Top of Given records

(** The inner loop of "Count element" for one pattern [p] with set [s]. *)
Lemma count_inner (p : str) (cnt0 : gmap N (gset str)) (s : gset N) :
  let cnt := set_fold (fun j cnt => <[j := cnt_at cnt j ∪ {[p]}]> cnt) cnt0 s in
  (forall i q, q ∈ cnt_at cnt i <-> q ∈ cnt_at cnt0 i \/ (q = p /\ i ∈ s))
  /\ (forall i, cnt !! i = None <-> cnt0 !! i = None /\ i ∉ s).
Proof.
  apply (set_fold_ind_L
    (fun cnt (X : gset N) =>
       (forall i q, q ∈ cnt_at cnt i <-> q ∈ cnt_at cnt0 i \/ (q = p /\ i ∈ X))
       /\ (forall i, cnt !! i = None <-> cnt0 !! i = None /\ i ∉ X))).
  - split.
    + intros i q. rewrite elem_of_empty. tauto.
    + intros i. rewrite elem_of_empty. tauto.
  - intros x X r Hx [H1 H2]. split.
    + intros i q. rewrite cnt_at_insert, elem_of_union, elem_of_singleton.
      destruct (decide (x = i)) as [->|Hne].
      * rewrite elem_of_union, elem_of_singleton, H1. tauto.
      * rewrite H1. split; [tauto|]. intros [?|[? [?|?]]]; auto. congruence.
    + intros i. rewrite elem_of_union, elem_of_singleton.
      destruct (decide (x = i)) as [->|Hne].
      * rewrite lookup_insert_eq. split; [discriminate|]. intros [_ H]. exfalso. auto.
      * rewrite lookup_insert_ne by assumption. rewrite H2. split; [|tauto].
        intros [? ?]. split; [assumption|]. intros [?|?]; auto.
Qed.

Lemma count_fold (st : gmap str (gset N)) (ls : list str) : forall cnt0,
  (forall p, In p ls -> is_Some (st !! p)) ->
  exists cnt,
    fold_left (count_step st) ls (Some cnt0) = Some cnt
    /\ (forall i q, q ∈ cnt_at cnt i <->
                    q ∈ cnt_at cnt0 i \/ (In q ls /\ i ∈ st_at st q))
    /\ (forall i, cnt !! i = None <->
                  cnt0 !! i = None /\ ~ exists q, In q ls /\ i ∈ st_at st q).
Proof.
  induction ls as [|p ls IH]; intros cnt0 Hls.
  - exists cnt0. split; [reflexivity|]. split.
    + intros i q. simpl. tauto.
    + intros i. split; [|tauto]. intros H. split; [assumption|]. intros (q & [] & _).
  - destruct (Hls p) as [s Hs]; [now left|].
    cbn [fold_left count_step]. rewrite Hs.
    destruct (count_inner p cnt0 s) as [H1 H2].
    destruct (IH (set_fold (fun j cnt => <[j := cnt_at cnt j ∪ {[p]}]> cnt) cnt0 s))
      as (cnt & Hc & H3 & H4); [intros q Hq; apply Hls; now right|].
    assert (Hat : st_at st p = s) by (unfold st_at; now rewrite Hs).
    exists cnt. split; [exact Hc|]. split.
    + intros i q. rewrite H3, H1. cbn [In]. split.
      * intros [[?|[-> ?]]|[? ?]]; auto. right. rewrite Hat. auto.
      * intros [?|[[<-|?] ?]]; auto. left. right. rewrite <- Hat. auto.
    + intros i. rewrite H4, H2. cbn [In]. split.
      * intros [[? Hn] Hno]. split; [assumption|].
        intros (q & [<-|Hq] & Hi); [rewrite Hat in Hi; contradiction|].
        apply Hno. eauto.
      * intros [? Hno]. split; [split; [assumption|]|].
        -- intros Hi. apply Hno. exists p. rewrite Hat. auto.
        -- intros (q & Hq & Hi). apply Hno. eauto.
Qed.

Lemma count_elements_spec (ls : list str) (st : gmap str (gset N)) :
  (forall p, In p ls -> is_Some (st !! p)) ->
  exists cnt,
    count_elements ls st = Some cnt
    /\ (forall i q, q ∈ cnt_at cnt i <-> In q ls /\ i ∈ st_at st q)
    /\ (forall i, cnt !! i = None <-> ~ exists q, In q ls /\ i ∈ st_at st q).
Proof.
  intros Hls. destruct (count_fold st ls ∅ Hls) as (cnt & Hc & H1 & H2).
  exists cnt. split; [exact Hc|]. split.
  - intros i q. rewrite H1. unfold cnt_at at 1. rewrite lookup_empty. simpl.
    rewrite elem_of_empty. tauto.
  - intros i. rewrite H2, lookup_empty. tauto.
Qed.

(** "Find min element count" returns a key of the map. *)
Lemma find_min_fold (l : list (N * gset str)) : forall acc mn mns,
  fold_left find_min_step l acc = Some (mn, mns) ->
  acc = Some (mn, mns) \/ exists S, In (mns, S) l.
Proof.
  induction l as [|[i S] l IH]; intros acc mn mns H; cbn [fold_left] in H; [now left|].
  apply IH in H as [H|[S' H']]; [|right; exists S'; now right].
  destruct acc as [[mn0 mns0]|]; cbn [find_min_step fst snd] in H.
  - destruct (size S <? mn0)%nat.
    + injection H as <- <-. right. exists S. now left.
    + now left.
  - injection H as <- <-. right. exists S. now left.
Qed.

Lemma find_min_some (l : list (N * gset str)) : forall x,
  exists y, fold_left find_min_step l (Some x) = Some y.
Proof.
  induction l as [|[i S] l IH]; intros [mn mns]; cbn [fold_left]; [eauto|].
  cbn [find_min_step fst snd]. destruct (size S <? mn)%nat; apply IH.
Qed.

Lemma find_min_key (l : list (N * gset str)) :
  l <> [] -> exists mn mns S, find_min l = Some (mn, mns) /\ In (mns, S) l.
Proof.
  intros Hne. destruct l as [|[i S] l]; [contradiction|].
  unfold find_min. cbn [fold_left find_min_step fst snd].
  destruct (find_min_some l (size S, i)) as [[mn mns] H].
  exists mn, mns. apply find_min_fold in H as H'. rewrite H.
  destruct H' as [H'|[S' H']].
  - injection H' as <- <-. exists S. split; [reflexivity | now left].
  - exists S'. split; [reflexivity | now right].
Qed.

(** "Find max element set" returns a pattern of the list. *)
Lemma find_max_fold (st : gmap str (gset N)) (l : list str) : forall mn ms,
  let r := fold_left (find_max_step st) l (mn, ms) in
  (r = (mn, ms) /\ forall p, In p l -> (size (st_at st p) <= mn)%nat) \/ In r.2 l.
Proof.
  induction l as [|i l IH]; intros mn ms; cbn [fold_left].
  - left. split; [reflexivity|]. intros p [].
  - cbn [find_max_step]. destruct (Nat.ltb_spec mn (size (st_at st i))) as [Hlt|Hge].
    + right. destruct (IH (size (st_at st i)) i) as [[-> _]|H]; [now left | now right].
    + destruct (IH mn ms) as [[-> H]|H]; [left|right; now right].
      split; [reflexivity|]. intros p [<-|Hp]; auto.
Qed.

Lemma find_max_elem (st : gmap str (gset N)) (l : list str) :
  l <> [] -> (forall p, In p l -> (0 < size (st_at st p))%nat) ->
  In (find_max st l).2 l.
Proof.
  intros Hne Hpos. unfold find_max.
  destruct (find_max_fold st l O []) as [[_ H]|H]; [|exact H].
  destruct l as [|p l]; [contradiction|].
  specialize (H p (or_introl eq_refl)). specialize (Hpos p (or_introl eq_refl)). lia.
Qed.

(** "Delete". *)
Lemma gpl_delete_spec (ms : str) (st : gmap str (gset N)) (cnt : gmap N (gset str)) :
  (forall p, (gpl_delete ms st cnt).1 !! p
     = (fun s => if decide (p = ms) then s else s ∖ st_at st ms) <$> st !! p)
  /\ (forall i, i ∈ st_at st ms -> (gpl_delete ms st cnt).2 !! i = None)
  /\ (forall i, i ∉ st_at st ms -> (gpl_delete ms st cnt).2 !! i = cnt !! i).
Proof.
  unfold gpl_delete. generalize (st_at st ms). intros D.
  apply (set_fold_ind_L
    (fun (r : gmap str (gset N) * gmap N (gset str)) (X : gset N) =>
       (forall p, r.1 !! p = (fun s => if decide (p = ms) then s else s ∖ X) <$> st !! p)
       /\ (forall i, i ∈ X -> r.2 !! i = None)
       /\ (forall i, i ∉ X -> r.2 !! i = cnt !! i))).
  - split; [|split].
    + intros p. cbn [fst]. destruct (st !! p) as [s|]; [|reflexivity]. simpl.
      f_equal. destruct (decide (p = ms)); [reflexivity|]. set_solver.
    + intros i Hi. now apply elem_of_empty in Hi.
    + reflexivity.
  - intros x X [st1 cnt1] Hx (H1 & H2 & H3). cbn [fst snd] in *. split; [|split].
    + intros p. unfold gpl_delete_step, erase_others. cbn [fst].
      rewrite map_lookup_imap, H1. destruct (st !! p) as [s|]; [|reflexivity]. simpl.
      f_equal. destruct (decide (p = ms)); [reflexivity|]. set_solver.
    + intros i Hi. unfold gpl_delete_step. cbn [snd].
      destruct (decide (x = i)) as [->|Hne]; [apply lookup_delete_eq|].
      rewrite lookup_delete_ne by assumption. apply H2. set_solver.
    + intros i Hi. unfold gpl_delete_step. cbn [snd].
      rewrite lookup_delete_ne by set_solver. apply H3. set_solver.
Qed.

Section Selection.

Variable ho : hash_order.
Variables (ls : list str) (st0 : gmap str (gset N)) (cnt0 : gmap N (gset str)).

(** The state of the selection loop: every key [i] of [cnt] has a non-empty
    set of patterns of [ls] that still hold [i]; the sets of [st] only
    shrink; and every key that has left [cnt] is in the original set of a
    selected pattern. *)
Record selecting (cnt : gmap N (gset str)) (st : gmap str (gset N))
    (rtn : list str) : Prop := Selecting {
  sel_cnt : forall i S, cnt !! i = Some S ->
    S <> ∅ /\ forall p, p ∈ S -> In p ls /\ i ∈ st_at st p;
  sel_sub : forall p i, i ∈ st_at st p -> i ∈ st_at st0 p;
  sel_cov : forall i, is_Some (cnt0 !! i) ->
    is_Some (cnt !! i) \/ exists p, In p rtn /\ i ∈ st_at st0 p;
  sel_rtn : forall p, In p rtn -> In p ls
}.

Bottom of Given records

# Exercise description
In the data above, find the line with "destruct (IH (set_fold" and the line with "intros (q & [<-|Hq]". Retype both, plus every line between them, exactly.

# Answer to the exercise
    destruct (IH (set_fold (fun j cnt => <[j := cnt_at cnt j ∪ {[p]}]> cnt) cnt0 s))
      as (cnt & Hc & H3 & H4); [intros q Hq; apply Hls; now right|].
    assert (Hat : st_at st p = s) by (unfold st_at; now rewrite Hs).
    exists cnt. split; [exact Hc|]. split.
    + intros i q. rewrite H3, H1. cbn [In]. split.
      * intros [[?|[-> ?]]|[? ?]]; auto. right. rewrite Hat. auto.
      * intros [?|[[<-|?] ?]]; auto. left. right. rewrite <- Hat. auto.
    + intros i. rewrite H4, H2. cbn [In]. split.
      * intros [[? Hn] Hno]. split; [assumption|].
        intros (q & [<-|Hq] & Hi); [rewrite Hat in Hi; contradiction|].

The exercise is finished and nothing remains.